Curbishley stepped down as Hammers boss on Wednesday, complaining that transfer decisions had been made without him.
"We agreed a transfer budget and the way forward at an April board meeting," Asgeir Fridgeirsson told BBC Sport.
"Alan agreed with the plans, but was then reluctant to reach all the difficult decisions about the squad."
The final straw for Curbishley was the transfer deadline day sale of George McCartney to Sunderland.
Only a few days earlier, the 50-year-old had vowed not to sell any more players following the summer departures of John Pantsil, Bobby Zamora, Richard Wright and Anton Ferdinand.
We began to feel we were vulnerable in having a structure with one manager who runs all football matters
Asgeir Fridgeirsson West Ham vice chairman
But Fridgeirsson, who is owner Bjorgolfur Gudmundsson's right-hand man, said Curbishley was fully aware of the need to trim the club's wage bill.

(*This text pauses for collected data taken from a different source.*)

(** The four names that the script does not type precisely are strings or
    arrays of strings whatever the API says of them. *)
Lemma processParamInfo_loose (t : ParamScript.paramtype) (prefix name : string) (multi : bool) :
  In name ["tags"; "tagfilter"; "wikis"; "site"] ->
  ParamScript.type (ParamScript.processParamInfo t prefix name multi) = "string | string[]".
Proof.
  intros H. cbv [In] in H. each_of H; reflexivity.
Qed.

(** The name of a parameter is quoted exactly when it has a hyphen. *)
Lemma processParamInfo_name (t : ParamScript.paramtype) (prefix name : string) (multi : bool) :
  ParamScript.name (ParamScript.processParamInfo t prefix name multi)
  = if mentions "-" (prefix ++ name)
    then ParamScript.quoted (prefix ++ name)
    else (prefix ++ name)%string.
Proof. reflexivity. Qed.

(** ** C1: implementation in the repository *)

(** C1, as stated, fails: the claim says that every source file holds
    only ambient declarations and no executable implementation.  The third
    document of src/mediawiki.api/Api.d.ts is a script: it has four
    functions with a body and top-level statements, and its functions
    compute. *)
Lemma script_has_implementation :
  In script_file repository
  /\ has_implementation script_file = true
  /\ declaration_file script_file = false
  /\ bodies script_file =
       [["processParamInfo"]; ["indent"]; ["getInterfaceName"]; ["formatInterface"]]
  /\ ParamScript.getInterfaceName (ParamScript.MkModule "ApiBlock" EmptyString []) = "BlockParams".
Proof.
  split; [unfold script_file, repository; in_list|].
  repeat split; vm_compute; reflexivity.
Qed.

Lemma implemented_is_script (f : file) :
  In f repository -> has_implementation f = true -> f = script_file.
Proof.
  intros H E. unfold repository in H. cbv [In] in H.
  each_of H; try reflexivity; vm_compute in E; discriminate E.
Qed.

Lemma not_declaration_file (f : file) :
  In f repository -> declaration_file f = false -> f = script_file \/ f = manifest.
Proof.
  intros H E. unfold repository in H. cbv [In] in H.
  each_of H; try (left; reflexivity); try (right; reflexivity);
    vm_compute in E; discriminate E.
Qed.
Lemma scored_error_count (stock_list : list string) :
  length (filter (fun r => has_error r = true)
            (map (score_stock scorer yf) stock_list))
  = length (filter (fun symbol => provider_fails yf symbol = true) stock_list).
Proof.
  induction stock_list as [| symbol rest IH]; [reflexivity |].
  cbn [map]. rewrite !filter_cons.
  destruct (score_stock_ticker scorer yf symbol) as [_ He]. rewrite He.
  destruct (decide (provider_fails yf symbol = true)); cbn [length];
    rewrite IH; reflexivity.
Qed.

End ScoringLoop.

(** X15: the loop of [main] yields one result per ticker, in the order of
    the list, and a result is the error variant exactly when the provider
    failed on its ticker: a failure costs that ticker only, and the
    results of the others are those of [score_stock] on their own. *)
Theorem score_each_one_result_per_ticker {H : Type} (scorer : t)
    (yf : provider H) (stock_list : list string) :
  map result_ticker (score_each scorer yf stock_list) = stock_list
  /\ map has_error (score_each scorer yf stock_list)
     = map (provider_fails yf) stock_list
  /\ length (filter (fun r => has_error r = true)
               (score_each scorer yf stock_list))
     = length (filter (fun symbol => provider_fails yf symbol = true)
                 stock_list)
  /\ forall (i : nat) (symbol : string),
       stock_list !! i = Some symbol ->
       score_each scorer yf stock_list !! i
       = Some (score_stock scorer yf symbol).
Proof.
  rewrite score_each_map.
  split; [apply scored_tickers | split; [apply scored_errors | split]].
  - apply scored_error_count.
  - intros i symbol Hi. rewrite list_lookup_fmap, Hi. reflexivity.
Qed.
(** The spec's scenario: the modification time of one file changes and the
    diff is one Write event. *)
Example one_write :
  Watcher.pollEvents unix range_fixed (set_files New one_file) one_file_touched
  = [mkEvent Write "/a/bc" (mkFileInfo "bc" 10 420 T1 false)].
Proof. reflexivity. Qed.

(** ** Creates, removes and pairings *)

(** X16: a Create event carries a path that the listing has and the
    snapshot lacks, with the metadata of the listing; a Remove event carries
    a path that the snapshot has and the listing lacks, with the metadata of
    the snapshot.  And a path that only the listing has is consumed exactly
    once: by its Create, or as the new path of one Rename or Move. *)
Theorem pollEvents_create_remove (os : OS)
    (range : nat -> gmap string FileInfo -> list (string * FileInfo))
    (w : Watcher) (fileList : gmap string FileInfo) :
  any_order range ->
  (forall e, e ∈ Watcher.pollEvents os range w fileList -> EvOp e = Create ->
     fileList !! Path e = Some (Info e) /\ files w !! Path e = None)
  /\ (forall e, e ∈ Watcher.pollEvents os range w fileList -> EvOp e = Remove ->
        files w !! Path e = Some (Info e) /\ fileList !! Path e = None)
  /\ (forall p, files w !! p = None -> is_Some (fileList !! p) ->
        length (filter (consumes_new p) (pollActions os range (files w) fileList))
        = 1%nat).
Proof.
  intros Hrange.
  destruct (pairs_inv os range Hrange (files w) fileList) as [[Hic Hir Hnd Hsent] _].
  assert (forall e, e ∈ Watcher.pollEvents os range w fileList ->
            EvOp e = Create \/ EvOp e = Remove ->
            (EvOp e = Create /\ creates_of (files w) fileList !! Path e = Some (Info e))
            \/ (EvOp e = Remove /\ removes_of (files w) fileList !! Path e = Some (Info e)))
    as Hboth.
  { intros e He Hop. unfold Watcher.pollEvents in He.
    apply list_elem_of_fmap in He as (a & -> & Ha). unfold pollActions in Ha.
    rewrite !elem_of_app in Ha. destruct Ha as [Ha|[Ha|[Ha|Ha]]].
    - pose proof (changes_ops os range (files w) fileList) as Hch.
      rewrite Forall_forall in Hch. specialize (Hch _ Ha).
      destruct Hch as [Hch|Hch], Hop as [Hop|Hop]; rewrite Hch in Hop; discriminate.
    - pose proof (pair_ops os a) as Hp.
      assert (is_pair a) as Hpair.
      { rewrite Forall_forall in Hsent. specialize (Hsent _ Ha). by destruct a. }
      destruct (Hp Hpair) as [Hp'|Hp'], Hop as [Hop|Hop];
        rewrite Hp' in Hop; discriminate.
    - apply list_elem_of_fmap in Ha as (kv & -> & Hkv). simpl. left.
      split; [done|]. apply (range_elem range Hrange) in Hkv.
      rewrite Hic in Hkv. by destruct (decide _).
    - apply list_elem_of_fmap in Ha as (kv & -> & Hkv). simpl. right.
      split; [done|]. apply (range_elem range Hrange) in Hkv.
      rewrite Hir in Hkv. by destruct (decide _). }
  split; [|split].
  - intros e He Hop. destruct (Hboth e He (or_introl Hop)) as [[_ H]|[H _]].
    + by apply creates_of_lookup in H.
    + rewrite Hop in H. discriminate.
  - intros e He Hop. destruct (Hboth e He (or_intror Hop)) as [[H _]|[_ H]].
    + rewrite Hop in H. discriminate.
    + by apply removes_of_lookup in H.
  - intros p Hold [i Hnew]. apply (pollActions_new_once os range Hrange).
    exists i. by apply creates_of_lookup.
Qed.

Lemma pollEvents_create_remove_witness :
  (forall e, e ∈ Watcher.pollEvents unix range_fixed (set_files New old_x) new_yz ->
     EvOp e = Create ->
     new_yz !! Path e = Some (Info e) /\ files (set_files New old_x) !! Path e = None)
  /\ (forall e, e ∈ Watcher.pollEvents unix range_fixed (set_files New old_x) new_yz ->
        EvOp e = Remove ->
        files (set_files New old_x) !! Path e = Some (Info e) /\ new_yz !! Path e = None)
  /\ (forall p, files (set_files New old_x) !! p = None -> is_Some (new_yz !! p) ->
        length (filter (consumes_new p)
                  (pollActions unix range_fixed (files (set_files New old_x)) new_yz))
        = 1%nat).
Proof.
  apply (pollEvents_create_remove unix range_fixed (set_files New old_x) new_yz).
  apply range_fixed_any_order.
Defined.

Section OnePairing.
Context (os : OS).

Lemma count_old_zero (p : string) (sent : list action) :
  Forall is_pair sent -> p ∉ olds sent ->
  length (filter (consumes_old p) sent) = 0%nat.
Proof.
  induction 1 as [|a sent Ha Hs IH]; [done|].
  destruct a as [| |path1 info1 path2| |]; try done.
  unfold olds in *. simpl. intros Hp.
  rewrite filter_cons_False; [apply IH|].
  - intros Hin. apply Hp. by right.
  - simpl. intros ->. apply Hp. by left.
Qed.

(** Pairings of [p] that all have the same new path are at most as many as
    that path occurs among the new paths. *)
Lemma count_old_le (p p2 : string) (sent : list action) :
  (forall a, a ∈ sent -> consumes_old p a -> exists i, a = APair p i p2) ->
  (length (filter (consumes_old p) sent)
   <= length (filter (fun x => x = p2) (news sent)))%nat.
Proof.
  induction sent as [|a sent IH]; intros Hall; [done|].
  assert (length (filter (consumes_old p) sent)
          <= length (filter (fun x => x = p2) (news sent)))%nat as IH'
    by (apply IH; intros a' Ha'; apply Hall; by right).
  destruct (decide (consumes_old p a)) as [Hc|Hc].
  - destruct (Hall a (list_elem_of_here _ _) Hc) as [i ->].
    rewrite filter_cons_True by done. unfold news in *. simpl.
    rewrite filter_cons_True by done. simpl. apply le_n_S, IH'.
  - rewrite filter_cons_False by done.
    destruct a as [| |path1 info1 path2| |]; unfold news in *; simpl;
      try exact IH'.
    destruct (decide (path2 = p2)) as [He|Hne].
    + rewrite filter_cons_True by done. simpl. apply le_S, IH'.
    + rewrite filter_cons_False by done. exact IH'.
Qed.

"If Alan had made this claim in April, when discussing our budget and plans for the forthcoming season, he might have a legitimate complaint," added Fridgeirsson.
"But he went to all the board meetings and was a dominant voice."
Fridgeirsson also defended the management structure at the club, under which chief executive Scott Duxbury and technical director Gianluca Nani take a lead in transfer policy.
"About a year ago, we began to feel we were vulnerable in having a structure with one manager who runs all football matters," he said.
"If the manager leaves, where does it leave you? So we decided to build an infrastructure and philosophy for the club, which would provide continuity.
"We want a strong English club with English players, with its roots in the academy."
Owner Bjorgolfur Gudmundsson has been eager to build a more "sustainable" club
The Hammers have also invested heavily in their medical and training facilities in the last year.
Work on a new training ground is planned to start early next summer and several new appointments have been made to the medical department.
"We have £100m in assets in terms of players and a £55m-plus salary bill, so it's crucial to look after the players and get the best out of them," said the vice chairman.
"We have been gathering experience from other clubs on the continent in this regard. We have recruited an osteopath from AC Milan, who has done excellent work with players such as Craig Bellamy.
"If you look at a club like Milan, the medical department belongs to the club. A manager might be tempted to take a short-term view to medical matters, choosing to field an injured player in a crucial match.
"But at AC Milan, the same doctor has been looking after Paolo Maldini's knee for the last 20 years."